形成再建外科シニアレジデント

当科の特色として、顕微鏡下に血管や神経をつなぐ、マイクロサージャリーを用いた自家組織移植による形成術や再建術を得意としています。
(切断肢指の再接着、下腿重度開放骨折、慢性骨髄炎の治療、悪性腫瘍切除後の再建、筋肉移植による機能再建、過去に切断され断端形成をされている指の足趾移植による再建、ASOによる足趾壊疸に対する血行再建や組織移植による再建など)
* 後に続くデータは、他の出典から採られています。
Lemma canonical_shape d : bytes_ok d -> d <> [] -> lenZ d < 2 ^ 64 -> actualSize d = Ok (lenZ d) ->
  exists body, payload d = Ok body /\ length_ d = Ok (lenZ body) /\ lenZ body < sizeLimit /\
    bytes_ok body /\ d = (if isData d then encStr body else encLst body).
Proof.
  intros Hok Hne H64 Ha. destruct d as [|n d]; [done|].
  pose proof (Forall_inv Hok) as Hn. pose proof (Forall_inv_tail Hok) as Hd.
  assert (HDn : isNull (n :: d) = false).
  { unfold isNull. apply Z.eqb_neq. rewrite lenZ_cons. pose proof (lenZ_nonneg d). lia. }
  revert Ha. unfold actualSize, isSingleByte, isData, isList. rewrite HDn, nthZ_cons_0. rlp_consts. cbn [negb andb].
  destruct (Z.ltb_spec n 128) as [Hn'|Hn'].
  { intros Ha. assert (Hl1 : lenZ (n :: d) = 1) by congruence.
    destruct (canonical_single n d Hn Hn' Hl1) as (Hp & Hl & He). exists [n]. rewrite Hp, Hl.
    destruct (Z.ltb_spec n 192); [|lia]. repeat split; try done. by apply Forall_singleton. }
  replace ((n <? 192) || (192 <=? n)) with true by (destruct (Z.ltb_spec n 192), (Z.leb_spec 192 n); done || lia).
  intros Ha. apply rbind_ok in Ha as (l & Hl & Ha). assert (Ha' : u64 (payloadOffset (n :: d) + l) = lenZ (n :: d)) by congruence.
  destruct (header_shape n d l Hn Hd Hn' Hl) as (Hl0 & Hg & h & body & Hsp & Hhl & Hh).
  assert (Hh9 : 1 <= lenZ h <= 9) by (rewrite Hh; unfold sizeLimit in *; case_match; apply hdr_length; lia).
  rewrite <- Hhl in Ha'. assert (Hbl : lenZ body = l).
  { assert (lenZ (n :: d) = lenZ h + lenZ body) as Hla by (rewrite Hsp; apply lenZ_app).
    unfold sizeLimit in *. rewrite wrap_small in Ha'; lia. }
  exists body. rewrite Hbl. assert (Hbok : bytes_ok body) by (rewrite Hsp in Hok; apply bytes_ok_app in Hok; tauto).
  assert (He : n :: d = (if n <? 192 then encStr body else encLst body)).
  { rewrite Hsp, Hh. destruct (Z.ltb_spec n 192); [|unfold encLst; by rewrite Hbl]. unfold encStr. rewrite Hbl.
    replace ((l =? 1) && (nthZ body 0 <? 128)) with false; [done|]. symmetry.
    destruct (Z.eqb_spec l 1) as [->|]; [|done]. simpl. apply Z.ltb_ge. change (h = [129]) in Hh. subst h.
    injection Hsp as -> ->. by apply Hg. }
  split; [|repeat split; try done; lia].
  destruct (n <? 192); rewrite He, <- (app_nil_r (_ body)); eapply payload_reads;
    [apply reads_encStr|apply reads_encLst]; try done; lia.
Qed.

(** ** Iterating over accepted input *)

Lemma length_bound d l : bytes_ok d -> length_ d = Ok l -> 0 <= l < sizeLimit.
Proof.
  intros Hok Hl. destruct d as [|n d]; [injection Hl as <-; by unfold sizeLimit|].
  pose proof (Forall_inv Hok) as Hn. destruct (Z.ltb_spec n 128) as [Hlt|Hge].
  - revert Hl. unfold length_, requireGood, isNull. rewrite nthZ_cons_0, lenZ_cons.
    pose proof (lenZ_nonneg d). rlp_consts. zcond. intros [= <-]. by unfold sizeLimit.
  - by destruct (header_shape n d l Hn (Forall_inv_tail Hok) Hge Hl) as (? & _).
Qed.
もちろん一般的な形成外科疾患も多く、幅広い症例を経験できます。また当院は日本形成外科学会の認定専門医研修施設として承認されており、ここでの研修はすべての専門医のための研修期間として認められます。4年間の研修後、専門医試験の受験資格が得られます。

1年次

創傷の見方から処置、創傷治癒と外用剤の基礎知識、術前術後の患者管理、形成外科的縫合法を学ぶ。また皮膚軟部腫瘍の診断と治療について学ぶ。指導医のもと外来患者の診察、処置にあたる。

  1. 局所皮弁、真皮縫合
  2. 植皮術
  3. 瘢痕拘縮形成術
  4. 簡単な顔面、手の手術
  5. 簡単な皮膚腫瘍切除と再建

2年次

形成外科一般の知識、特に顔面・手の機能・解剖を習熟し、治療・リハビリテーションに対する理解を深める。形成外科学会地方会などで演題発表する。

  1. 顔面骨折整復固定
  2. 四肢外傷の再建
  3. 下肢静脈瘤の治療
  4. 眼瞼手術

3年次

形成外科一般の手術手技に加え、切断指再接着などマイクロサージャリーを用いた再建手術手技を習得する。日本形成外科学会総会での演題発表を行う。

  1. 切断指再接着
  2. 遊離組織移植
  3. 先天異常の治療

4年次

チーフレジデントとしてすべての治療に参画し、また下級生の指導の中心となる。
日本形成外科学会会誌および関連学会誌への誌上発表を行う。

当科では救急治療に加え、遊離組織移植手術などの長時間手術も多いため、研修内容はハードと言えます。しかし形成外科は、4年間の研修ではまだまだ不十分といえるほど、手技的習熟を要し、また個人の技量に左右される部分が大きい分野です。したがって形成外科としてどのような研修をしたかが、将来に関わるものと考えています。1、2年の初期研修後に形成外科を志し、技術を身につけるには良い環境を提供できるのではないかと思います。